* [DATA FOR REVIEW]:
(* ===== verification/ScsiProps.v ===== *)
(** The serial number of a SCSI device: which descriptor of page 0x83 is
    chosen and what is stored, and where the inquiries leave their arrays. *)

From Stdlib Require Import ZArith Lia Ascii.
From stdpp Require Import prelude strings.
From S2P Require Import Prelude System Strings Encode Scsi.
Import Scsi.

Module ScsiProps.

(** * Arrays that start with a text and are zero behind it *)

Lemma zeros_length n : length (zeros n) = n.
Proof. apply length_replicate. Qed.
Lemma scsi_field_length n s : length (field n s) = n.
Proof. unfold field. rewrite length_take, length_app, zeros_length. lia. Qed.
Lemma scsi_field_fits n s : (length s <= n)%nat -> field n s = s ++ zeros (n - length s).
Proof. intros H. unfold field, zeros. rewrite take_app, take_ge by lia. f_equal. rewrite take_replicate. f_equal. lia. Qed.
Lemma field_nil n : field n [] = zeros n.
Proof. rewrite scsi_field_fits by (simpl; lia). simpl. by rewrite Nat.sub_0_r. Qed.
Lemma field_cut n s : (n <= length s)%nat -> field n s = take n s.
Proof. intros H. unfold field. by rewrite take_app_le by lia. Qed.
Lemma put_field n x s : (length x + length s <= n)%nat -> put (length x) s (field n x) = Some (field n (x ++ s)).
Proof.
  intros H. unfold put. rewrite scsi_field_length, (proj2 (Nat.leb_le _ _)) by lia. do 2 f_equal.
  rewrite !scsi_field_fits, length_app by (rewrite ?length_app; lia). rewrite take_app_length, <- drop_drop, drop_app_length, <- app_assoc. f_equal. f_equal.
  unfold zeros. rewrite drop_replicate. f_equal. lia.
Qed.
Lemma put_zeros n s : (length s <= n)%nat -> put 0 s (zeros n) = Some (field n s).
Proof. intros H. rewrite <- field_nil. by apply (put_field n []). Qed.
Lemma field_drop n k x : (k <= n)%nat -> drop k (field n x) = field (n - k) (drop k x).
Proof.
  intros H. unfold field. rewrite skipn_firstn_comm, drop_app, !take_app, length_drop. f_equal.
  unfold zeros. rewrite drop_replicate, !take_replicate. f_equal. lia.
Qed.
Lemma split_nul_app x n : split_chr (x ++ zeros (S n)) nul = (fst (split_chr x nul), Some (default (zeros n) ((fun r => r ++ zeros (S n)) <$> snd (split_chr x nul)))).
Proof.
  induction x as [|c x IH]; [done|]. cbn [app split_chr]. destruct (c ==c nul); [done|]. rewrite IH. destruct (split_chr x nul) as [a r]. done.
Qed.
Lemma cstring_field n x : (length x < n)%nat -> cstring (field n x) = Some (fst (split_chr x nul)).
Proof.
  intros H. unfold cstring. rewrite scsi_field_fits by lia. replace (n - length x)%nat with (S (n - length x - 1)) by lia. by rewrite split_nul_app.
Qed.
Lemma split_cstr x : cstr x -> split_chr x nul = (x, None).
Proof. intros H. induction H as [|c x Hc H IH]; [done|]. simpl. rewrite (proj2 (Ascii.eqb_neq c nul) Hc). by rewrite IH. Qed.
Lemma cut_length x : (length (fst (split_chr x nul)) <= length x)%nat.
Proof. induction x as [|c x IH]; [done|]. simpl. destruct (c ==c nul); [simpl; lia|]. destruct (split_chr x nul). simpl in *. lia. Qed.
Lemma cut_cstr x : cstr (fst (split_chr x nul)).
Proof.
  induction x as [|c x IH]; [constructor|]. simpl. destruct (eqbP c nul) as [->|Hc]; [constructor|]. destruct (split_chr x nul). by constructor.
Qed.
Lemma upto_field n x m : (length x < n)%nat -> upto (field n x) m = Some (fst (split_chr x nul)).
Proof.
  intros H. unfold upto. rewrite cstring_field by done. rewrite bool_decide_true by done. cbn [orb].
  f_equal. pose proof (cstring_field n x H) as E. unfold cstring in E. destruct (split_chr (field n x) nul) as [a [r|]]; [|done]. simpl in *. congruence.
Qed.
Lemma put_terminated n s : (length s < n)%nat -> put 0 (s ++ [nul]) (zeros n) = Some (field n s).
Proof.
  intros H. rewrite put_zeros by (rewrite length_app; simpl; lia). f_equal. rewrite !scsi_field_fits by (rewrite ?length_app; simpl; lia).
  rewrite <- app_assoc. f_equal. rewrite length_app. simpl. by replace (n - length s)%nat with (S (n - (length s + 1))) by lia.
Qed.
Lemma strncpy_zeros s n m : (n <= m)%nat -> strncpy 0 s n (zeros m) = Some (field m (take n s)).
Proof.
  intros H. unfold strncpy. rewrite put_zeros by (by rewrite scsi_field_length). f_equal.
  rewrite (scsi_field_fits m (field n s)) by (rewrite scsi_field_length; lia). rewrite (scsi_field_fits m (take n s)) by (rewrite length_take; lia).
  rewrite scsi_field_length, length_take.
  unfold field. rewrite take_app, <- app_assoc. f_equal. unfold zeros. rewrite take_replicate, <- replicate_add. f_equal. lia.
Qed.
Lemma nth_byte_at a i : (i < length a)%nat -> byte_at a i = Some (code (nth i a nul)).
Proof. intros H. unfold byte_at. destruct (lookup_lt_is_Some_2 a i H) as [c Hc]. rewrite Hc. by rewrite (nth_lookup_Some _ _ nul _ Hc). Qed.

Lemma hex_cstr z : cstr (fmt 16 z).
Proof.
  apply fmt_Forall_base; [lia|]. intros d Hd.
  assert (forallb (fun n => negb (digit_char (Z.of_nat n) ==c nul)) (seq 0 16) = true) as E by (by vm_compute).
  rewrite forallb_forall in E. specialize (E (Z.to_nat d)). rewrite Z2Nat.id in E by lia. intros Hn. rewrite Hn in E.
  assert (In (Z.to_nat d) (seq 0 16)) by (apply in_seq; lia). by specialize (E ltac:(assumption)).
Qed.
Lemma hex_bytes_length s : length (s ≫= hex_byte) = (2 * length s)%nat.
Proof. induction s as [|c s IH]; [done|]. rewrite bind_cons, length_app, IH. simpl. lia. Qed.
Lemma hex_str_not_nul v : 0 <= v < 16 -> hex_str v <> nul.
Proof.
  intros Hv. assert (forallb (fun n => negb (hex_str (Z.of_nat n) ==c nul)) (seq 0 16) = true) as E by (by vm_compute).
  rewrite forallb_forall in E. specialize (E (Z.to_nat v)). rewrite Z2Nat.id in E by lia. intros Hn. rewrite Hn in E.
  assert (In (Z.to_nat v) (seq 0 16)) by (apply in_seq; lia). by specialize (E ltac:(assumption)).
Qed.

(** * Page 0x83 *)

(** The value that is searched for first, the group of the target port. *)
Definition group_value : search_value := mk_search SCSI_ID_TGTGROUP SCSI_ID_NAA_DONT_CARE SCSI_ID_BINARY.

Section page.
Context (page : bytes).
Definition desc_byte (i : nat) : Z := code (nth i page nul).
Definition desc_len (p : nat) : nat := Z.to_nat (desc_byte (p + 3)).
(** The identifier of the descriptor at [p] as text. *)
Definition desc_text (p : nat) : bytes :=
  let data := take (desc_len p) (drop (p + 4) page) in
  if Z.land (desc_byte p) 0xf =? SCSI_ID_ASCII then data else data ≫= hex_byte.
(** What a descriptor must be for a value: of the device (or of the target
    port for its group), with its type, its kind of name and its code set. *)
Definition desc_matches (p : nat) (v : search_value) : bool :=
  let association := Z.land (desc_byte (p + 1)) 0x30 in
  ((association =? 0) || ((association =? 0x10) && (id_type v =? SCSI_ID_TGTGROUP))) &&
  (Z.land (desc_byte (p + 1)) 0x0f =? id_type v) &&
  ((naa_type v =? SCSI_ID_NAA_DONT_CARE) || (naa_type v =? Z.shiftr (Z.land (desc_byte (p + 4)) 0xf0) 4)) &&
  (Z.land (desc_byte p) 0x0f =? code_set v).
(** The length with the type, the names and the terminator. *)
Definition desc_need (p : nat) (v : search_value) : Z :=
  let n := Z.of_nat (desc_len p) in
  (if Z.land (desc_byte p) 0x0f =? SCSI_ID_ASCII then n else n * 2) + 2 +
  (if id_type v =? SCSI_ID_VENDOR_SPECIFIC then Z.of_nat (VENDOR_LENGTH + MODEL_LENGTH) else 0).
Definition desc_fits (v : search_value) (p : nat) : bool := desc_matches p v && (desc_need p v <=? Z.of_nat MAX_SERIAL_LEN).
Definition desc_group (p : nat) : Z := Z.lor (Z.shiftl (desc_byte (p + 6)) 8) (desc_byte (p + 7)).

(** The descriptor lies in the page; and so do the first byte of a name and the
    four bytes of a group, which are read whatever its length is. *)
Definition desc_ok (p : nat) : Prop :=
  (p + 4 + desc_len p <= length page)%nat /\
  (Z.land (desc_byte (p + 1)) 0x30 = 0 -> Z.land (desc_byte (p + 1)) 0x0f = SCSI_ID_NAA -> (p + 5 <= length page)%nat) /\
  (desc_fits group_value p = true -> (p + 8 <= length page)%nat).
(** The values that are searched for. *)
Definition listed (v : search_value) : Prop :=
  0 <= id_type v < 16 /\ (id_type v = SCSI_ID_TGTGROUP -> v = group_value) /\
  (naa_type v <> SCSI_ID_NAA_DONT_CARE -> id_type v = SCSI_ID_NAA).

Lemma id_matches_eq p v : desc_ok p -> listed v -> id_matches page p v = Some (desc_matches p v).
Proof using.
  intros (Hp & Hnaa & _) (_ & _ & Hv). unfold id_matches, desc_matches. rewrite !(nth_byte_at page (p + 1)), !(nth_byte_at page p) by lia.
  cbn [mbind option_bind]. fold (desc_byte (p + 1)) (desc_byte p). cbv zeta.
  destruct (Z.eqb_spec (naa_type v) SCSI_ID_NAA_DONT_CARE) as [|Hn].
  - destruct (Z.eqb_spec (Z.land (desc_byte (p + 1)) 0x30) 0x10) as [->|].
    + cbn [Z.eqb Pos.eqb orb andb]. destruct (id_type v =? SCSI_ID_TGTGROUP); [|done]. by destruct (_ =? id_type v).
    + rewrite orb_false_r. destruct (_ =? 0); [|done]. by destruct (_ =? id_type v).
  - specialize (Hv Hn). rewrite Hv. change (SCSI_ID_NAA =? SCSI_ID_TGTGROUP) with false. rewrite andb_false_r, orb_false_r. cbn [negb].
    destruct (Z.eqb_spec (Z.land (desc_byte (p + 1)) 0x30) 0x10) as [->|]; [done|].
    destruct (Z.eqb_spec (Z.land (desc_byte (p + 1)) 0x30) 0) as [H0|]; [|done].
    destruct (Z.eqb_spec (Z.land (desc_byte (p + 1)) 0x0f) SCSI_ID_NAA) as [H3|]; [|done]. cbn [negb andb orb].
    rewrite nth_byte_at by (specialize (Hnaa H0 H3); lia). cbn [mbind option_bind]. fold (desc_byte (p + 4)). by destruct (naa_type v =? _).
Qed.
Lemma id_text_eq p : desc_ok p -> id_text page p = Some (desc_text p).
Proof using.
  intros [H2 _]. unfold id_text. rewrite !nth_byte_at by lia. cbn [mbind option_bind]. fold (desc_byte (p + 3)) (desc_byte p) (desc_len p).
  unfold slice. by rewrite (proj2 (Nat.leb_le _ _)) by lia.
Qed.
Lemma desc_text_length p : desc_ok p ->
  Z.of_nat (length (desc_text p)) = if Z.land (desc_byte p) 0x0f =? SCSI_ID_ASCII then Z.of_nat (desc_len p) else Z.of_nat (desc_len p) * 2.
Proof using.
  intros [H2 _]. unfold desc_text. cbv zeta. assert (length (take (desc_len p) (drop (p + 4) page)) = desc_len p) as E by (rewrite length_take, length_drop; lia).
  destruct (_ =? SCSI_ID_ASCII); [by rewrite E|]. rewrite hex_bytes_length, E. lia.
Qed.
Lemma shift8_or a b : 0 <= b < 256 -> Z.lor (Z.shiftl a 8) b = a * 256 + b.
Proof using.
  intros Hb. rewrite Z.shiftl_mul_pow2 by lia. assert (Z.land (a * 2 ^ 8) b = 0) as H0.
  { apply Z.bits_inj'. intros n Hn. rewrite Z.land_spec, Z.bits_0. destruct (Z.ltb_spec n 8); [by rewrite Z.mul_pow2_bits_low by lia|].
    replace b with (b mod 2 ^ 8) by (apply Z.mod_small; lia). rewrite Z.mod_pow2_bits_high by lia. apply andb_false_r. }
  pose proof (Z.add_lor_land (a * 2 ^ 8) b). lia.
Qed.
Lemma desc_group_range p : 0 <= desc_group p < 16 ^ 4.
Proof using.
  unfold desc_group, desc_byte. pose proof (code_range (nth (p + 6) page nul)). pose proof (code_range (nth (p + 7) page nul)).
  rewrite shift8_or by done. lia.
Qed.

(** ** What is stored *)

(** The names of the device fill their fields. *)
Definition full_names (d : scsi_id_device) : Prop :=
  length (vendor d) = VENDOR_LENGTH /\ length (model d) = MODEL_LENGTH /\ cstr (vendor d) /\ cstr (model d).
(** The arrays before the inquiry; a target group may have been stored. *)
Definition fresh (d : scsi_id_device) : Prop :=
  serial d = zeros MAX_SERIAL_LEN /\ serial_short d = zeros MAX_SERIAL_LEN /\ wwn d = zeros 17 /\ wwn_vendor_extension d = zeros 17 /\
  length (tgpt_group d) = 8%nat.
Definition cut (s : bytes) : bytes := fst (split_chr s nul).
(** The serial number for a descriptor: its type as a digit, the names when
    the identifier is not unique without them, and the identifier. *)
Definition id_prefix (d : scsi_id_device) (v : search_value) : bytes :=
  hex_str (id_type v) :: (if id_type v =? SCSI_ID_VENDOR_SPECIFIC then vendor d ++ model d else []).
Definition stored (d : scsi_id_device) (v : search_value) (p : nat) : scsi_id_device :=
  let text := desc_text p in
  let d := d <| serial := field MAX_SERIAL_LEN (id_prefix d v ++ text) |> <| serial_short := field MAX_SERIAL_LEN (cut text) |> in
  if id_type v =? SCSI_ID_NAA then
    d <| wwn := field 17 (take 16 (cut text)) |> <| wwn_vendor_extension := field 17 (take 16 (cut (drop 16 text))) |>
  else d.
Definition store_group (a : bytes) (p : nat) : bytes := let s := fmt 16 (desc_group p) in s ++ [nul] ++ drop (length s + 1) a.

* [TASK DETAILS]: Of the entries listed above, reproduce only the lines starting at the line containing "Section page." and ending at the line containing "Definition desc_need (p". Include both, exactly as they stand.

* [EXERCISE RESPONSE]:
Section page.
Context (page : bytes).
Definition desc_byte (i : nat) : Z := code (nth i page nul).
Definition desc_len (p : nat) : nat := Z.to_nat (desc_byte (p + 3)).
(** The identifier of the descriptor at [p] as text. *)
Definition desc_text (p : nat) : bytes :=
  let data := take (desc_len p) (drop (p + 4) page) in
  if Z.land (desc_byte p) 0xf =? SCSI_ID_ASCII then data else data ≫= hex_byte.
(** What a descriptor must be for a value: of the device (or of the target
    port for its group), with its type, its kind of name and its code set. *)
Definition desc_matches (p : nat) (v : search_value) : bool :=
  let association := Z.land (desc_byte (p + 1)) 0x30 in
  ((association =? 0) || ((association =? 0x10) && (id_type v =? SCSI_ID_TGTGROUP))) &&
  (Z.land (desc_byte (p + 1)) 0x0f =? id_type v) &&
  ((naa_type v =? SCSI_ID_NAA_DONT_CARE) || (naa_type v =? Z.shiftr (Z.land (desc_byte (p + 4)) 0xf0) 4)) &&
  (Z.land (desc_byte p) 0x0f =? code_set v).
(** The length with the type, the names and the terminator. *)
Definition desc_need (p : nat) (v : search_value) : Z :=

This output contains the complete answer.